The consolidated financial statements are prepared under the historical cost convention except for certain financial assets and financial liabilities which are measured at fair value. The principal accounting policies set out below have been applied consistently by the parent Company and by all of the Company's subsidiaries to all periods presented in these consolidated financial statements.
The financial statements of the parent company, Kedco plc have been prepared in accordance with International Financial Reporting Standards (IFRS) effective at 30 June 2013 for all periods presented as issued by the International Accounting Standards Board and Irish Statute comprising the Companies Acts, 1963 to 2012.
The Group continues to invest capital in developing and expanding its portfolio of renewable energy projects. The nature of the Group's development programme means that the timing of funds generated from developments is difficult to predict. Management have prepared financial forecasts to estimate the likely cash requirements of the Group over the next twelve months. The forecasts include certain assumptions with regard to the costs of ongoing development projects, overheads and the timing and amount of any funds generated from developments. The forecasts indicate that the Group will require additional funds to continue with its activities and its planned development program.
Whilst the strategy is to build, own and operate plants, once a site has been secured and planning and permitting obtained the Group would be in a position, if it so chose, to monetise the value of the project.
Additional funds can be secured through either an equity fundraising, the issuance of further loan notes, monetisation of project assets, or a combination of all three options.
The group incurred a loss of €2,835,452 (2012 loss: €2,481,358) during the year, and had net current liabilities of €4,979,501 (2012: €6,158,722) and net assets of €3,983,864 (2012: net liabilities €827,330) at 30 June 2013.
In the year to 30 June 2013, the Company raised approximately €1 million in equity and received £500,000 in loans from existing and new shareholders. The Company announced on 20 August 2013 that it had entered into a rolling, monthly working capital facility with its 26.79% shareholder Farmer Business Developments plc. Funds drawn down under the Facility are used by the Company to meet on-going working capital requirements. The facility is capped at €500,000 and can be increased by agreement between the parties.
The Group announced on 20 August 2013 that its wholly owned subsidiary, Reforce Energy Limited, had raised €215,000 in loan notes from private investors. The proceeds from the loan notes will be used to fund development costs and equity related to single wind turbine projects. The Group also announced that Ulster Bank Ireland Limited have made available working capital and other facilities totalling £750,000 to be used to fund the working capital needs and the continued build out of the Newry Biomass Limited biomass project located in Newry, Northern Ireland.

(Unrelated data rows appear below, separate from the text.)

Lemma ProcessNode_appends (sc : aiScene) (tag0 : string) (node : aiNode) :
  forall s, exists added,
    m_meshes (ProcessNode position0 rotation0 scale0 materialTag0 textureTag0 uvScale0
                shaderColor0 isRotating0 node sc tag0 s) = m_meshes s ++ added /\
    map tag added = node_tags tag0 node /\
    Forall (imported_instance position0 rotation0 scale0 materialTag0 textureTag0 uvScale0
                              shaderColor0 isRotating0) added /\
    console (ProcessNode position0 rotation0 scale0 materialTag0 textureTag0 uvScale0
               shaderColor0 isRotating0 node sc tag0 s) = console s.
Proof.
  induction node as [ids cs HF] using aiNode_rect'. intros s.
  cbn [ProcessNode node_tags].
  destruct (process_node_meshes_appends sc tag0 ids 0 s) as [a1 [H1 [T1 [P1 C1]]]].
  revert a1 H1 T1 P1 C1.
  generalize (process_node_meshes position0 rotation0 scale0 materialTag0 textureTag0
                uvScale0 shaderColor0 isRotating0 sc tag0 0 ids s) as s1.
  generalize (map (fun i => (tag0 ++ to_string i)%string) (seq 0 (length ids))) as pre.
  induction HF as [|c cs Hc HF IH]; intros pre s1 a1 H1 T1 P1 C1.
  - exists a1. cbn. rewrite H1, !app_nil_r. split; [reflexivity|].
    split; [exact T1|]. split; assumption.
  - cbn.
    destruct (Hc s1) as [a2 [H2 [T2 [P2 C2]]]].
    destruct (IH (pre ++ node_tags tag0 c)
                 (ProcessNode position0 rotation0 scale0 materialTag0 textureTag0 uvScale0
                    shaderColor0 isRotating0 c sc tag0 s1) (a1 ++ a2))
      as [a3 [H3 [T3 [P3 C3]]]].
    + rewrite H2, H1, app_assoc. reflexivity.
    + rewrite map_app, T1, T2. reflexivity.
    + apply Forall_app. split; assumption.
    + rewrite C2. exact C1.
    + exists a3. split; [exact H3|]. split; [rewrite T3, app_assoc; reflexivity|].
      split; assumption.
Qed.

End ImportFacts.

(** [LoadModel] with a scene the importer reads: it appends, after the
    existing instances (which stay as they were), one instance per mesh
    reference of the node tree, in the order [ProcessNode] visits them (the
    node's meshes, then each child's tree in turn). The instance of the
    [i]-th mesh of its node has the tag [tag + std::to_string(i)]; every new
    instance has the position, rotation, scale, material, texture, UV scale,
    color and isRotating passed in, and a draw action of the imported mesh.
    Nothing is written to the console. *)
Theorem LoadModel_appends_instances (position0 rotation0 scale0 : vec3)
    (materialTag0 textureTag0 : string) (uvScale0 : vec2) (shaderColor0 : vec4)
    (isRotating0 : bool) (ReadFile : string -> string + aiScene) (filename tag0 : string)
    (s : scene) (sc : aiScene) :
  ReadFile filename = inr sc ->
  exists added,
    m_meshes (LoadModel position0 rotation0 scale0 materialTag0 textureTag0 uvScale0
                shaderColor0 isRotating0 ReadFile filename tag0 s) = m_meshes s ++ added /\
    map tag added = node_tags tag0 (mRootNode sc) /\
    Forall (imported_instance position0 rotation0 scale0 materialTag0 textureTag0
                              uvScale0 shaderColor0 isRotating0) added /\
    console (LoadModel position0 rotation0 scale0 materialTag0 textureTag0 uvScale0
               shaderColor0 isRotating0 ReadFile filename tag0 s) = console s.
Proof.
  intros H. unfold LoadModel. rewrite H.
  apply ProcessNode_appends.
Qed.

(** Witness of [LoadModel_appends_instances]: the bunny asset under the tag
    "Stanford Bunny", rotating; its one mesh is tagged "Stanford Bunny0". *)
Lemma LoadModel_appends_instances_witness :
  bunny_reader "../../Models/bunny.obj" = inr bunny_asset /\
  exists added,
    m_meshes (LoadModel zero3 zero3 one3 "" "" one2 one4 true bunny_reader
                "../../Models/bunny.obj" "Stanford Bunny" (mkScene three_meshes 1 []))
      = three_meshes ++ added /\
    map tag added = ["Stanford Bunny0"%string] /\
    Forall (imported_instance zero3 zero3 one3 "" "" one2 one4 true) added /\
    console (LoadModel zero3 zero3 one3 "" "" one2 one4 true bunny_reader
               "../../Models/bunny.obj" "Stanford Bunny" (mkScene three_meshes 1 [])) = [].
Proof.
  split; [reflexivity|].
  exact (LoadModel_appends_instances zero3 zero3 one3 "" "" one2 one4 true bunny_reader
           "../../Models/bunny.obj" "Stanford Bunny" (mkScene three_meshes 1 []) bunny_asset
           eq_refl).
Defined.

(** ** Loading a scene file: records without an imported model *)

Lemma deserialize_record_instance (ReadFile : string -> string + aiScene)
    (j : json_mesh) (s : scene) :
  model_asset (j_tag j) = None ->
  deserialize_mesh ReadFile j s = set_meshes s (m_meshes s ++ [record_instance j]).
Proof.
  intros H. unfold deserialize_mesh, record_instance. rewrite H.
  destruct (primitive_of_tag (j_tag j)); reflexivity.
Qed.
(** * NeuroScreen: the Phase-1 permeability run and the dashboard's data paths

    A shallow embedding of [phase1/predict_bbb_drugs.py] and of the data
    handling of [ui/app.py].  Tables are pandas data frames: a list of column
    names and a list of rows of cells.  Python exceptions are values of
    [exn]; code that touches the file system, the random generator or the
    page is written in a state-and-exception monad in which the state
    survives a raised exception, as it does in Python.

    scikit-learn, joblib and plotly are not part of the repository: their
    entry points are section variables, called with the arguments the source
    passes. *)

From Stdlib Require Import QArith.
From stdpp Require Import base strings list gmap.

Local Open Scope string_scope.
Local Open Scope list_scope.

(** ** Python: exceptions and effects *)

Module Py.

Inductive exn : Type :=
| KeyError (key : string)
| IndexError (msg : string)
| ValueError (msg : string)
| TypeError (msg : string)
| AttributeError (msg : string)
| OSError (msg : string)
| ParserError (msg : string)
| StopException.

(** [except Exception] catches everything but the script-control
    exception [st.stop()] raises, which derives from [BaseException]. *)
Definition is_Exception (e : exn) : bool :=
  match e with
  | StopException => false
  | _ => true
  end.

Inductive result (A : Type) : Type :=
| Ok (a : A)
| Raise (e : exn).
Arguments Ok {A} a.
Arguments Raise {A} e.

(** A computation over a state [S] that may raise. *)
Definition M (S A : Type) : Type := S -> result A * S.

Definition ret {S A} (a : A) : M S A := fun s => (Ok a, s).

Definition bind {S A B} (c : M S A) (k : A -> M S B) : M S B :=
  fun s =>
    match c s with
    | (Ok a, s') => k a s'
    | (Raise e, s') => (Raise e, s')
    end.

Definition lift {S A} (r : result A) : M S A := fun s => (r, s).

Definition raise {S A} (e : exn) : M S A := fun s => (Raise e, s).

Definition modify {S} (f : S -> S) : M S unit := fun s => (Ok tt, f s).

(** [try: c except Exception as e: h e] *)
Definition try_except {S A} (c : M S A) (h : exn -> M S A) : M S A :=
  fun s =>
    match c s with
    | (Ok a, s') => (Ok a, s')
    | (Raise e, s') => if is_Exception e then h e s' else (Raise e, s')
    end.

(** [for x in xs: body x] *)
Fixpoint for_each {S A} (xs : list A) (body : A -> M S unit) : M S unit :=
  match xs with
  | [] => ret tt
  | x :: xs' => bind (body x) (fun _ => for_each xs' body)
  end.

(** The pure fragment: [result] is itself a monad. *)
Definition rbind {A B} (r : result A) (k : A -> result B) : result B :=
  match r with
  | Ok a => k a
  | Raise e => Raise e
  end.

Fixpoint rmap_all {A B} (f : A -> result B) (xs : list A) : result (list B) :=
  match xs with
  | [] => Ok []
  | x :: xs' =>
      rbind (f x) (fun y => rbind (rmap_all f xs') (fun ys => Ok (y :: ys)))
  end.

End Py.

Import Py.

Declare Scope py_scope.
Delimit Scope py_scope with py.
Notation "x <- c ;; k" := (bind c (fun x => k))
  (at level 20, c at level 99, k at level 200, right associativity) : py_scope.
Notation "c ;; k" := (bind c (fun _ => k))
  (at level 100, k at level 200, right associativity) : py_scope.
Notation "x <~ r ;; k" := (rbind r (fun x => k))
  (at level 20, r at level 99, k at level 200, right associativity) : py_scope.
Local Open Scope py_scope.

(** ** pandas: the operations the two programs use *)

Module Pandas.

(** A cell holds text, a number, or the missing value NaN.  A frame is its
    column labels and its rows; labels are looked up by first occurrence, as
    tables read from CSV have distinct labels, and a row shorter than the
    header reads as NaN beyond its end. *)
Inductive cell : Type :=
| CStr (s : string)
| CNum (q : Q)
| CNaN.

#[global] Instance Q_eq_dec : EqDecision Q.
Proof. solve_decision. Defined.

#[global] Instance cell_eq_dec : EqDecision cell.
Proof. solve_decision. Defined.

Definition Series : Type := list cell.

Record DataFrame : Type := mkFrame {
  columns : list string;
  rows : list (list cell)
}.

(** [pd.DataFrame()] *)
Definition empty_frame : DataFrame := mkFrame [] [].

(** [df.empty]: some axis has length zero. *)
Definition df_empty (df : DataFrame) : bool :=
  match columns df, rows df with
  | [], _ => true
  | _, [] => true
  | _, _ => false
  end.

Fixpoint col_index (c : string) (cols : list string) : option nat :=
  match cols with
  | [] => None
  | c' :: cols' =>
      if String.eqb c c' then Some 0 else S <$> col_index c cols'
  end.

Definition get_loc (df : DataFrame) (c : string) : result nat :=
  match col_index c (columns df) with
  | Some i => Ok i
  | None => Raise (KeyError c)
  end.

Definition row_get (i : nat) (r : list cell) : cell := nth i r CNaN.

The financial statements have been prepared on a going concern basis. The Directors have given careful consideration to the appropriateness of the going concern basis in the preparation of the financial statements. The validity of the going concern basis is dependent upon finance being available for the Group's working capital requirements and for the continued investment in the Group's strategy of identifying, developing, building and operating power generating plants so that the Group can continue to realise its assets and discharge its liabilities in the normal course of business.
After making enquiries and considering the matters referred to above, the Directors believe that progress towards securing finance has been made. The Directors have a reasonable expectation that the Group will have adequate resources to continue in operational existence for the foreseeable future. For these reasons the Directors continue to adopt the going concern basis of accounting in preparing the financial statements. The financial statements do not include any adjustments that would result if the Group was unable to continue as a going concern.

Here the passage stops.